In reality, a former Treasury secretary and a current Federal Reserve chairman are unlikely to be indicted for corners they cut in their efforts to stave off the collapse of the financial system. Bernanke was recently rewarded for his conduct last fall by President Obama’s decision to nominate him for a second term in office. But letting Paulson and Bernanke off the hook will only redouble the determination of politicos and shareholders to exact punishment on the only remaining culprit.

Prosecutors should, however, resist demands to scapegoat Lewis. Federal law allows U.S. attorneys to exercise considerable discretion about whom to charge criminally, and the availability of strong legal defenses and an absence of true moral culpability are legitimate reasons to exercise restraint. If charged, Lewis would argue that simply complied with the demands of federal officials who apparently had the authority to tell him what to do.

There are at least two legal theories under which Lewis could argue that government pressure should exonerate him.

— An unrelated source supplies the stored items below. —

(** * Batch data providers ([code/data_provider.py])

    A shallow embedding of the [DataProvider] and [ASSISTDataProvider]
    classes, and the properties of their batching, shuffling, truncation
    and fold-splitting logic.

    Conventions.
    - Python integers are [Z]; sizes that the data files store as counts
      ([max_num_ans], [max_prob_set_id], [encoding_dim]) are [nat].
    - A dense or sparse 2-D array is the list of its rows; [toarray] and
      [csr_matrix] change the representation only and are the identity here.
    - A method is a state transformer that may raise: the object it mutates
      is threaded through, and it survives a raised exception. *)

From Stdlib Require Import ZArith Lia Ascii.
From Stdlib Require Import SpecFloat.
From stdpp Require Import base tactics option list sorting strings gmap.

Local Open Scope Z_scope.

(** ** Exceptions and the method monad *)

Inductive exn : Set :=
| ValueError
| AssertionError
| FileNotFoundError
| IndexError
| ZeroDivisionError
| KeyError
| AttributeError
| UnboundLocalError
| OverflowError
| StopIteration.

Inductive result (A : Type) : Type :=
| Ok (a : A)
| Raise (e : exn).
Arguments Ok {A} a.
Arguments Raise {A} e.

#[global] Instance result_ret : MRet result := λ A a, Ok a.
#[global] Instance result_bind : MBind result := λ A B f m,
  match m with
  | Ok a => f a
  | Raise e => Raise e
  end.

(** [M S A]: a method of an object of type [S] returning an [A]. *)
Definition M (S A : Type) : Type := S → result A * S.

#[global] Instance M_ret {S} : MRet (M S) := λ A a s, (Ok a, s).
#[global] Instance M_bind {S} : MBind (M S) := λ A B f m s,
  match m s with
  | (Ok a, s') => f a s'
  | (Raise e, s') => (Raise e, s')
  end.

Definition get {S} : M S S := λ s, (Ok s, s).
Definition modify {S} (f : S → S) : M S unit := λ s, (Ok (), f s).
Definition raise {S A} (e : exn) : M S A := λ s, (Raise e, s).
Definition lift {S A} (r : result A) : M S A := λ s, (r, s).

(** ** The parts of Python and numpy the providers use *)

Section Builtins.
Context {A : Type}.

(** [l[start:stop]]: bounds are clamped, negative ones count from the end. *)
Definition slice_bound (n i : Z) : Z :=
    if decide (i < 0) then Z.max (i + n) 0 else Z.min i n.

Definition py_slice (start stop : Z) (l : list A) : list A :=
    let n := Z.of_nat (length l) in
    let lo := slice_bound n start in
    let hi := slice_bound n stop in
    take (Z.to_nat (hi - lo)) (drop (Z.to_nat lo) l).

(** [l[:stop]] *)
Definition py_slice_to (stop : Z) (l : list A) : list A := py_slice 0 stop l.

(** [a[idx]] for an integer index array [idx]: raises when out of range. *)
Fixpoint fancy_index (a : list A) (idx : list nat) : result (list A) :=
    match idx with
    | [] => Ok []
    | i :: idx' =>
        match a !! i with
        | Some x => xs ← fancy_index a idx'; Ok (x :: xs)
        | None => Raise IndexError
        end
    end.

(** [[x for sub in ll for x in sub]] *)
Definition flatten (ll : list (list A)) : list A := concat ll.

(** Row-major regrouping of a flat buffer in [cnt] blocks of [sz]. *)
Fixpoint chunks (sz cnt : nat) (l : list A) : list (list A) :=
    match cnt with
    | O => []
    | S c => take sz l :: chunks sz c (drop sz l)
    end.
End Builtins.

(** [a // b] *)
Definition py_floordiv (a b : Z) : result Z :=
  if decide (b = 0) then Raise ZeroDivisionError else Ok (a `div` b).

(** [a % b] *)
Definition py_mod (a b : Z) : result Z :=
  if decide (b = 0) then Raise ZeroDivisionError else Ok (a `mod` b).

(** [range(start, stop, step)], with the length CPython computes for it. *)
Definition py_range (start stop step : Z) : result (list Z) :=
  if decide (step = 0) then Raise ValueError
  else
    let len :=
      if decide (0 < step)
      then (if decide (start < stop) then (stop - start - 1) `div` step + 1 else 0)
      else (if decide (stop < start) then (start - stop - 1) `div` (- step) + 1 else 0) in
    Ok ((λ k : nat, start + Z.of_nat k * step) <$> seq 0 (Z.to_nat len)).

(** Python numbers: [int], and [float], an IEEE 754 double (53 bits of
    mantissa, infinities at the exponent 1024). *)
Inductive number : Set :=
| PyInt (z : Z)
| PyFloat (x : spec_float).

(** [x * y] on floats: rounded to the nearest double, ties to even. *)
Definition float_mul (x y : spec_float) : spec_float := SFmul 53 1024 x y.

(** The float an [int] becomes as an operand of a float: the nearest double,
    or [OverflowError] beyond the largest. *)
Definition float_of_int (n : Z) : result spec_float :=
  match binary_normalize 53 1024 n 0 false with
  | S754_infinity _ => Raise OverflowError
  | x => Ok x
  end.

(** [int(x)] of a float: towards zero. *)
Definition int_of_float (x : spec_float) : result Z :=
  match x with
  | S754_zero _ => Ok 0
  | S754_finite s m e =>
      let magnitude :=
        match e with
        | Zneg p => Z.shiftr (Z.pos m) (Z.pos p)
        | _ => Z.shiftl (Z.pos m) e
        end in
      Ok (if s then - magnitude else magnitude)
  | S754_infinity _ => Raise OverflowError
  | S754_nan => Raise ValueError
  end.

(** [np.argsort] of an index array: the positions ordered by the value they
    hold.  The order of equal values is numpy's business; on a permutation
    there are none. *)
Definition key_le (p q : nat * nat) : Prop := (p.1 ≤ q.1)%nat.
#[global] Instance key_le_dec p q : Decision (key_le p q).
Proof. unfold key_le. apply _. Defined.

Definition argsort (l : list nat) : list nat :=
  snd <$> merge_sort key_le (zip l (seq 0 (length l))).

(** The entries of the arrays, with the operations and dtype conversions
    the providers apply to them. *)
Class Numeric := {
  scalar : Type;
  zero : scalar;
  nonzero : scalar → bool;          (* [x != 0] *)
  add : scalar → scalar → scalar;
  mul : scalar → scalar → scalar;
  float32 : Z → scalar;             (* [np.array(_, dtype=np.float32)] *)
  int32 : scalar → Z;               (* [np.array(_, dtype=np.int32)] *)
}.

(** [np.random.RandomState]: the methods the providers call.  [permutation g n]
    is [g.permutation(n)] together with the generator's next state. *)
Class RandomState `{Numeric} := {
  rng_t : Type;
  seeded : Z → rng_t;
  permutation : rng_t → nat → list nat * rng_t;
  randn : rng_t → nat → nat → list (list scalar) * rng_t;
  permutation_perm : ∀ g n, (permutation g n).1 ≡ₚ seq 0 n;
}.

Definition DEFAULT_SEED : Z := 22012018.

(** ** [class DataProvider] *)

Module DataProvider.
Section Class.
Context `{RandomState} {A B : Type}.

Record t : Type := mk {
    inputs : list A;
    targets : list B;
    _batch_size : Z;
    _max_num_batches : Z;
    num_batches : Z;
    shuffle_order : bool;
    _current_order : list nat;
    rng : rng_t;
    _curr_batch : Z;
  }.

Definition set_inputs v (s : t) : t :=
    mk v (targets s) (_batch_size s) (_max_num_batches s) (num_batches s)
       (shuffle_order s) (_current_order s) (rng s) (_curr_batch s).
Definition set_targets v (s : t) : t :=
    mk (inputs s) v (_batch_size s) (_max_num_batches s) (num_batches s)
       (shuffle_order s) (_current_order s) (rng s) (_curr_batch s).
Definition set__batch_size v (s : t) : t :=
    mk (inputs s) (targets s) v (_max_num_batches s) (num_batches s)
       (shuffle_order s) (_current_order s) (rng s) (_curr_batch s).
Definition set__max_num_batches v (s : t) : t :=
    mk (inputs s) (targets s) (_batch_size s) v (num_batches s)
       (shuffle_order s) (_current_order s) (rng s) (_curr_batch s).
Definition set_num_batches v (s : t) : t :=
    mk (inputs s) (targets s) (_batch_size s) (_max_num_batches s) v
       (shuffle_order s) (_current_order s) (rng s) (_curr_batch s).
Definition set__current_order v (s : t) : t :=
    mk (inputs s) (targets s) (_batch_size s) (_max_num_batches s) (num_batches s)
       (shuffle_order s) v (rng s) (_curr_batch s).
Definition set_rng v (s : t) : t :=
    mk (inputs s) (targets s) (_batch_size s) (_max_num_batches s) (num_batches s)
       (shuffle_order s) (_current_order s) v (_curr_batch s).
Definition set__curr_batch v (s : t) : t :=
    mk (inputs s) (targets s) (_batch_size s) (_max_num_batches s) (num_batches s)
       (shuffle_order s) (_current_order s) (rng s) v.

(** [self.inputs.shape[0]] *)
Definition shape0 (s : t) : Z := Z.of_nat (length (inputs s)).

Definition _update_num_batches : M t unit :=
    self ← get;
    possible_num_batches ← lift (py_floordiv (shape0 self) (_batch_size self));
    if decide (_max_num_batches self = -1)
    then modify (set_num_batches possible_num_batches)
    else modify (set_num_batches (Z.min (_max_num_batches self) possible_num_batches)).

(** The [batch_size] and [max_num_batches] property setters. *)
Definition batch_size_setter (value : Z) : M t unit :=
    if decide (value < 1) then raise ValueError
    else modify (set__batch_size value);; _update_num_batches.

Definition max_num_batches_setter (value : Z) : M t unit :=
    if decide (value = 0 ∨ value < -1) then raise ValueError
    else modify (set__max_num_batches value);; _update_num_batches.

Definition shuffle : M t unit :=
    self ← get;
    let '(perm, g) := permutation (rng self) (length (inputs self)) in
    modify (set_rng g);;
    order ← lift (fancy_index (_current_order self) perm);
    modify (set__current_order order);;
    inputs' ← lift (fancy_index (inputs self) perm);
    modify (set_inputs inputs');;
    targets' ← lift (fancy_index (targets self) perm);
    modify (set_targets targets').

Definition new_epoch : M t unit :=
    modify (set__curr_batch 0);;
    self ← get;
    if shuffle_order self then shuffle else mret ().

Definition reset : M t unit :=
    self ← get;
    let inv_perm := argsort (_current_order self) in
    order ← lift (fancy_index (_current_order self) inv_perm);
    modify (set__current_order order);;
    inputs' ← lift (fancy_index (inputs self) inv_perm);
    modify (set_inputs inputs');;
    targets' ← lift (fancy_index (targets self) inv_perm);
    modify (set_targets targets');;
    new_epoch.

(** [slice(curr_batch * batch_size, (curr_batch + 1) * batch_size)] *)
Definition batch_slice (self : t) : Z * Z :=
    (_curr_batch self * _batch_size self,
     (_curr_batch self + 1) * _batch_size self).

Definition next : M t (list A * list B) :=
    self ← get;
    if decide (_curr_batch self + 1 > num_batches self) then
      new_epoch;; raise StopIteration
    else
      let '(start, stop) := batch_slice self in
      let inputs_batch := py_slice start stop (inputs self) in
      let targets_batch := py_slice start stop (targets self) in
      modify (set__curr_batch (_curr_batch self + 1));;
      mret (inputs_batch, targets_batch).

(** [DataProvider(inputs, targets, batch_size, max_num_batches,
    shuffle_order, rng)]: the attributes are assigned in the order of the
    constructor's body; an exception leaves no object behind. *)
Definition __init__ (inputs0 : list A) (targets0 : list B) (batch_size : Z)
      (max_num_batches : Z) (shuffle_order0 : bool) (rng0 : option rng_t)
      : result t :=
    if decide (batch_size < 1) then Raise ValueError
    else if decide (max_num_batches = 0 ∨ max_num_batches < -1) then Raise ValueError
    else
      let rng1 := default (seeded DEFAULT_SEED) rng0 in
      let self := mk inputs0 targets0 batch_size max_num_batches 0
                     shuffle_order0 (seq 0 (length inputs0)) rng1 0 in
      match (_update_num_batches;; new_epoch) self with
      | (Ok _, self') => Ok self'
      | (Raise e, _) => Raise e
      end.

(** [for batch in provider: ...]: the batches of one pass, up to the first
    exception ([fuel] bounds the number of calls). *)
Fixpoint iterate (fuel : nat) (self : t) : list (list A * list B) * result t :=
    match fuel with
    | O => ([], Ok self)
    | S fuel' =>
        match next self with
        | (Ok b, self') =>
            let '(bs, r) := iterate fuel' self' in (b :: bs, r)
        | (Raise StopIteration, self') => ([], Ok self')
        | (Raise e, _) => ([], Raise e)
        end
    end.

(** The outcomes of [n] calls of [next] in a row. *)
Fixpoint calls (n : nat) (self : t) : list (result (list A * list B)) * t :=
  match n with
  | O => ([], self)
  | S n' =>
      let '(r, self') := next self in
      let '(rs, self'') := calls n' self' in
      (r :: rs, self'')
  end.

(** [n] passes, one after the other. *)
Fixpoint passes (n : nat) (self : t) : result t :=
  match n with
  | O => Ok self
  | S n' =>
      match iterate (S (Z.to_nat (num_batches self))) self with
      | (_, Ok self') => passes n' self'
      | (_, Raise e) => Raise e
      end
  end.
End Class.
Arguments t {_ _} A B.
End DataProvider.

(** ** Arrays and files of the ASSISTments provider *)

Section Arrays.
Context `{Numeric}.

(** [np.dot(x, c)] for 2-D arrays: the inner dimensions must agree. *)
Definition column (j : nat) (c : list (list scalar)) : list scalar :=
    (λ row, default zero (row !! j)) <$> c.

Definition dot_row (c : list (list scalar)) (ncols : nat) (row : list scalar)
      : list scalar :=
    (λ j, fold_left add (zip_with mul row (column j c)) zero) <$> seq 0 ncols.

(** [a.shape[1]] of a 2-D array given by its rows. *)
Definition shape1 (a : list (list scalar)) : nat :=
    match a with
    | [] => 0
    | row :: _ => length row
    end.

Definition np_dot (x c : list (list scalar)) : result (list (list scalar)) :=
    if decide (Forall (λ row, length row = length c) x)
    then Ok (dot_row c (shape1 c) <$> x)
    else Raise ValueError.

(** [flat.reshape(-1, ncols)] *)
Definition reshape_rows_of (ncols : nat) (flat : list scalar)
      : result (list (list scalar)) :=
    if decide (ncols = 0%nat ∨ (length flat `mod` ncols)%nat ≠ 0%nat)
    then Raise ValueError
    else Ok (chunks ncols (length flat `div` ncols)%nat flat).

The first such defense is an affirmative defense of “public authority” under federal law. To prevail, Lewis would have to argue successfully that, even if he did violate federal securities law and other fraud statutes, he only did so in reasonable reliance upon a grant of authority by Paulson and Bernanke. The difficulty for Lewis in making this defense would be that most federal courts, including the federal appeals court with jurisdiction over New York, have declined to allow such arguments unless the government officials had actual authority to override federal law in order to stabilize the financial markets. The language of the congressional authorization for TARP is extremely broad, but it contains no preemption clause. It seems doubtful that Congress meant to empower Paulson and Bernanke to disregard existing criminal statutes.

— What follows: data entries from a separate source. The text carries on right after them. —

(** * CUinSpace simulated flight: resources, event queue, systems, manager

    A shallow embedding of the C sources (defs.h, resource.c, event.c,
    system.c, manager.c) and the properties of the resource pool, of the
    priority queue of events, of the per-system production cycle and of the
    manager's reaction to events.

    Conventions of the embedding:
    - a C [int] is a [Z]; arithmetic goes through [wrap], the 32-bit two's
      complement wrap-around;
    - a pointer is an [option loc]: [None] is [NULL], [Some l] an address in
      the heap of resources or of systems;
    - the code of one thread is run sequentially: the binary semaphores
      ([sem_wait]/[sem_post] around each critical section) are free on entry
      and released on exit, so they are not represented;
    - dereferencing [NULL] or an address that holds no object is [Crash];
    - loops that the source leaves unbounded take a fuel and give [OutOfFuel]
      when it is used up;
    - what the program prints or sleeps is appended to a trace of [Output]. *)

From stdpp Require Import gmap strings list fin_maps.
From Stdlib Require Import ZArith Lia.

Local Open Scope Z_scope.

(** ** defs.h: constants *)

Definition MODE_TERMINATE : Z := 0.
Definition MODE_DISABLED  : Z := 1.
Definition MODE_SLOW      : Z := 2.
Definition MODE_STANDARD  : Z := 3.
Definition MODE_FAST      : Z := 4.

Definition PRIORITY_HIGH : Z := 0xF000.
Definition PRIORITY_MED  : Z := 0xA000.
Definition PRIORITY_LOW  : Z := 0x8000.
Definition PRIORITY_IGN  : Z := 0x0000.

Definition EVENT_OK           : Z := Z.lor PRIORITY_IGN  0x0000.
Definition EVENT_LOW          : Z := Z.lor PRIORITY_MED  0x0001.
Definition EVENT_INSUFFICIENT : Z := Z.lor PRIORITY_HIGH 0x0002.
Definition EVENT_CAPACITY     : Z := Z.lor PRIORITY_MED  0x0003.
Definition EVENT_HIGH         : Z := Z.lor PRIORITY_MED  0x0004.
Definition EVENT_PRODUCED     : Z := Z.lor PRIORITY_IGN  0x0010.

Definition PARAM_MANAGER_WAIT   : Z := 10.
Definition PARAM_SYSTEM_WAIT    : Z := 500.
Definition PARAM_RESOURCE_LOW   : Z := 2.
Definition PARAM_RESOURCE_HIGH  : Z := 5.
Definition PARAM_SPEED_MODIFIER : Z := 1.

Definition SINGLE_THREAD_MODE : Z := 0.

(** ** C integers *)

Definition INT_MIN : Z := - 2 ^ 31.
Definition INT_MAX : Z := 2 ^ 31 - 1.

(** 32-bit two's complement wrap-around. *)
Definition wrap (z : Z) : Z := (z + 2 ^ 31) mod 2 ^ 32 - 2 ^ 31.

Definition int_add (a b : Z) : Z := wrap (a + b).
Definition int_sub (a b : Z) : Z := wrap (a - b).
Definition int_mul (a b : Z) : Z := wrap (a * b).
(** C division truncates towards zero. *)
Definition int_div (a b : Z) : Z := wrap (Z.quot a b).

Definition in_int (z : Z) : Prop := INT_MIN <= z <= INT_MAX.

(** ** defs.h: data *)

Abbreviation loc := nat.
Abbreviation ptr := (option nat).

Record Resource := mkResource {
  name : string;
  amount : Z;
  max_capacity : Z
}.

Record Recipe := mkRecipe {
  input : ptr;
  output : ptr;
  input_amount : Z;
  output_amount : Z;
  processing_time : Z
}.

(** The [global_queue] field points to the one queue of the manager, which
    is a component of the state below. *)
Record System := mkSystem {
  sys_name : string;
  recipe : Recipe;
  mode : Z
}.

Record Event := mkEvent {
  system : ptr;
  resource : ptr;
  status : Z;
  priority : Z
}.

(** The chain of [EventNode]s from [head], in order. *)
Definition EventQueue := list Event.

(** ** event.c *)

Definition event_init (system resource : ptr) (status : Z) : Event :=
  {| system := system;
     resource := resource;
     status := status;
     priority := Z.land status 0xFF00 |}.

Definition event_queue_init : EventQueue := [].

(** The [while] loop of [event_queue_push] and the insertion that follows
    it: [current] walks past every node whose priority is at least the new
    event's, and the new node is linked in front of the first node of lower
    priority, or at the end. *)
Fixpoint push_walk (current : list Event) (event : Event) : list Event :=
  match current with
  | [] => [event]
  | c :: next =>
      if priority c >=? priority event
      then c :: push_walk next event
      else event :: c :: next
  end.

Definition event_queue_push (queue : EventQueue) (event : Event) : EventQueue :=
  match queue with
  | [] => [event]
  | _ :: _ => push_walk queue event
  end.

(** [event_queue_pop queue event] gives the returned [int], the queue and
    the contents of the out-parameter [event] afterwards. *)
Definition event_queue_pop (queue : EventQueue) (event : Event)
  : Z * EventQueue * Event :=
  match queue with
  | [] => (0, queue, event)
  | head_node :: next => (1, next, head_node)
  end.

(** *** Runs of the queue *)

Inductive QueueOp :=
| Push (e : Event)
| Pop.

(** One call on the queue; a pop records the returned [int] and the
    out-parameter. *)
Definition queue_step (st : EventQueue * Event) (op : QueueOp)
  : (EventQueue * Event) * list (Z * Event) :=
  match op with
  | Push e => ((event_queue_push (fst st) e, snd st), [])
  | Pop =>
      let '(r, q, ev) := event_queue_pop (fst st) (snd st) in
      ((q, ev), [(r, ev)])
  end.

Fixpoint queue_run (ops : list QueueOp) (st : EventQueue * Event)
  : (EventQueue * Event) * list (Z * Event) :=
  match ops with
  | [] => (st, [])
  | op :: ops' =>
      let '(st1, o1) := queue_step st op in
      let '(st2, o2) := queue_run ops' st1 in
      (st2, o1 ++ o2)
  end.

(** What the caller of a pop sees: nothing when it returned 0, the event
    copied out otherwise. *)
Definition popped (r : Z * Event) : option Event :=
  if fst r =? 0 then None else Some (snd r).

(** *** The ordering contract, as the specification words it

    The enqueued events are kept in the order they were pushed.  A pop
    takes the earliest event that no enqueued event outranks. *)
Module QueueSpec.

Definition push (pending : list Event) (e : Event) : list Event :=
  pending ++ [e].

Definition top (pending : list Event) (e : Event) : bool :=
  forallb (fun x => priority x <=? priority e) pending.

Fixpoint extract (f : Event -> bool) (pending : list Event)
  : option (Event * list Event) :=
  match pending with
  | [] => None
  | e :: rest =>
      if f e then Some (e, rest)
      else match extract f rest with
           | Some (x, rest') => Some (x, e :: rest')
           | None => None
           end
  end.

The courts ought to reconsider, however, whether this “actual authority” standard is appropriate in the context in which Lewis found himself. If Lewis was essentially forced to proceed with the merger while hiding the Merrill losses from shareholders by regulators with the manifest power to harm his company, then perhaps their apparent authority should be adequate to trigger this defense. The D.C. Circuit Court of Appeals recognized in United States v. Barker, a case involving an illegal request from a former CIA official then employed by the White House, that apparent public authority sometimes is sufficient. Given the extraordinary circumstances that Lewis faced, other courts might follow suit.

Courts have also recognized a second defense that might apply to Lewis: a defendant’s reasonable belief that a government official had exempted his conduct from the law may negate the required mens rea, or criminal intent, needed for conviction. Lewis testified that Paulson had instructed him to avoid disclosing the government’s commitment of additional TARP funds, and, by extension, the dire financial problems at Merrill Lynch. If Lewis’s interpretation of the Treasury secretary’s instructions were reasonable but mistaken, that fact would cast doubt on whether he acted with criminal intent in following those instructions.

Prosecutors should decline to charge Lewis with a crime for acceding to the demands of high federal officials who explicitly threatened to decapitate Bank of America if he resisted. To do otherwise would raise justifiable due-process concerns and could further poison the government’s already-strained relations with other bank chiefs, any one of whom could have found himself in Lewis’s shoes. To prosecute Lewis while giving Paulson and Bernanke a free pass would send an even worse signal: that the government will take care of its own, and that politicians will find their scapegoats among those who attempt to run productive enterprises rather than among those who attempt to regulate them.

– Marie Gryphon is a senior fellow at the Manhattan Institute’s Center for Legal Policy.